To be strengthened in God does not mean to receive food or money or weapons from above, but words of God’s promise.…David remembers and meditates on the words of God till his soul finds fresh courage in them.
David was greatly distressed, for the people spoke of stoning him, because all the people were bitter in soul, each for his sons and daughters. But David strengthened himself in the Lord his God.
(1 Samuel 30:6)
David was not the first great man in Israel to be threatened with stoning. Nor would he be the last.

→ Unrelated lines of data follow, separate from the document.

Section Io.
Context {A B : Type}.
Lemma io_ret (a : A) : io_only (mret a).
Proof. apply keeps_ret, _. Qed.
Lemma io_bind (m : M B) (f : B -> M A) :
  io_only m -> (forall b, io_only (f b)) -> io_only (m ≫= f).
Proof. apply keeps_bind, _. Qed.
Lemma io_gets (f : World -> A) : io_only (gets f).
Proof. apply keeps_gets, _. Qed.
Lemma io_fatal h : io_only (@fatal World A h).
Proof. apply keeps_fatal, _. Qed.
Lemma io_suicide s : io_only (@suicide World A s).
Proof. apply io_fatal. Qed.
Lemma io_exit s : io_only (@exit World A s).
Proof. apply io_fatal. Qed.
Lemma io_ub (o : option A) : io_only (ub o).
Proof. apply keeps_ub, _. Qed.
Lemma io_ask (f : nat -> A) : io_only (ask f).
Proof. intros w. exists (S (tick w)), []. by destruct w. Qed.
Lemma io_pwp (m : M A) Q w :
  io_only m ->
  (forall a t tr, Q a (w <| tick := t |> <| trace := tr ++ trace w |>)) -> pwp m Q w.
Proof.
  intros Hm HQ. apply ran_pwp. intros a w' E. specialize (Hm w). rewrite E in Hm.
  cbn in Hm. destruct Hm as (t & tr & ->). apply HQ.
Qed.
End Io.
Lemma io_emit a : io_only (emit a).
Proof. intros w. exists (tick w), [a]. by destruct w. Qed.

Create HintDb io discriminated.
#[export] Hint Constants Opaque : io.
#[export] Hint Resolve io_ret io_gets io_fatal io_suicide io_exit io_ub io_ask io_emit : io.
(** Decomposes a computation; the hints of [io] end it. *)
Ltac io_tac :=
  repeat (cbv zeta;
    match goal with
    | |- io_only (_ ≫= _) => apply io_bind; [|intros ?]
    | |- forall _, _ => intros ?
    | |- io_only (if ?b then _ else _) => destruct b
    | |- io_only (match ?x with _ => _ end) => destruct x
    | |- io_only _ => solve [auto with io]
    end).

This was almost a rite of passage for daring leaders in a landscape littered with chunks of rock. Even the great Moses, meekest man on earth, had found himself on the cusp of being stoned (Exodus 17:4; Numbers 14:10). And a thousand years after David, when his greater son would appear, we read even of Israel’s long-awaited Messiah, “The Jews picked up stones again to stone him” (John 10:31–33; 11:8).
Although David still evades the violence of Saul, he now feels the panic of his men who blame him for leaving their families vulnerable to an Amalekite raid. David is “greatly distressed,” as we might expect. But then we hear where the future king turns in such dire straits: he “strengthened himself in the Lord his God.”
How did David “strengthen himself in God”? The immediate context doesn’t tell us much. We learn what David does with the fresh strength he finds: he inquires of God and pursues the enemies who have sacked the city and carried off the women and children (1 Samuel 30:7–9).
But how David “strengthens himself in God” goes unsaid. A hint is offered just a few chapters prior.
Asking for a Friend
In 1 Samuel 23, David’s life is under threat, and he knows it. Saul has come out to the wilderness, where David is hiding, to seek David’s life. The threat has left David discouraged and uncertain, feeling vulnerable and weak.
Yet the God who has anointed David to be Israel’s next king will sustain him even through this storm. Not only does God keep Saul and his men from finding David, but God also sends an instrument of his grace to strengthen David’s heart—Jonathan, Saul’s own son and David’s dear friend:
Jonathan, Saul’s son, rose and went to David at Horesh, and strengthened his hand in God.
Oh, for friends like Jonathan! How we need brothers and sisters who rise from their places of comfort and seek us out in the wilderness, in an hour of need and uncertainty and fear, that they might strengthen our hand in God.